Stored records
Segment Open

(** * Download accounting of the mod site back end

    A shallow embedding of [DownloadCounterService]: the service that
    listens to [s3:ObjectAccessed:Get] notifications of the object storage,
    keeps one [DownloadTracker] row per (path, ipHash) and updates the
    [downloadCount] of mod versions and launcher versions.

    Conventions of the embedding
    - a JavaScript string is the list of its UTF-16 code units ([N]);
    - a [Date] is its time value, an integer number of milliseconds ([Z]);
    - a promise-returning method is a computation in the monad [M]: global
      state (data base tables, console, pending storage failures) plus an
      exception; [await] is sequencing, a promise that nobody awaits is run
      by [unawaited]. *)

From Stdlib Require Import ZArith NArith List Ascii String Lia Bool.
From stdpp Require Import base option list gmap.

Local Open Scope Z_scope.

(** ** Strings *)

Abbreviation str := (list N).

Definition lit (s : string) : str := map N_of_ascii (list_ascii_of_string s).

Definition chr (a : ascii) : N := N_of_ascii a.

(** ** Regular expressions

    The fragment of ECMAScript patterns used by the service, with the
    backtracking semantics of the language definition: a matcher takes the
    current position and a continuation, and a greedy quantifier tries the
    longest repetition first. *)

Inductive item :=
| One (c : ascii)                 (* a single character of a class *)
| Range (lo hi : ascii).          (* lo-hi *)

Inductive cset :=
| Class (l : list item)           (* [ ... ] *)
| Dot.                            (* . without the s flag *)

Definition item_mem (c : N) (it : item) : bool :=
  match it with
  | One a => N.eqb c (chr a)
  | Range lo hi => N.leb (chr lo) c && N.leb c (chr hi)
  end.

(** LineTerminator: LF, CR, LS, PS. *)
Definition line_terminator (c : N) : bool :=
  N.eqb c 10 || N.eqb c 13 || N.eqb c 8232 || N.eqb c 8233.

Definition mem (p : cset) (c : N) : bool :=
  match p with
  | Class l => existsb (item_mem c) l
  | Dot => negb (line_terminator c)
  end.

Inductive regex :=
| Eps
| Bol                                          (* ^ *)
| Eol                                          (* $ *)
| Chr (c : N)                                  (* a literal character *)
| Quant (p : cset) (lo : nat) (hi : option nat) (* p{lo,hi}, greedy; p+ is p{1,} *)
| Group (r : regex)                            (* ( r ), capturing *)
| Seq (r1 r2 : regex).

Fixpoint cat (l : list regex) : regex :=
  match l with
  | [] => Eps
  | r :: l' => Seq r (cat l')
  end.

Definition Lit (s : string) : regex := cat (map Chr (lit s)).

Definition may_take (hi : option nat) : bool :=
  match hi with Some O => false | _ => true end.

Definition dec (hi : option nat) : option nat := option_map Nat.pred hi.

Section Matcher.
Context {R : Type}.

(** [quant p lo hi s i k]: repeat [p] between [lo] and [hi] times from
    position [i] (where [s] is what is left of the input), longest first,
    and call [k] on what follows. *)
Fixpoint quant (p : cset) (lo : nat) (hi : option nat) (s : str) (i : nat)
         (k : nat -> str -> option R) : option R :=
  let stop := match lo with O => k i s | S _ => None end in
  match s with
  | c :: s' =>
      if mem p c && may_take hi then
        match quant p (Nat.pred lo) (dec hi) s' (S i) k with
        | Some r => Some r
        | None => stop
        end
      else stop
  | [] => stop
  end.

Segment Closed

TASK BRIEF ::
Scan the data above, find each line with "Some", and copy it.

RESPONSE BELOW ::
  match hi with Some O => false | _ => true end.
        | Some r => Some r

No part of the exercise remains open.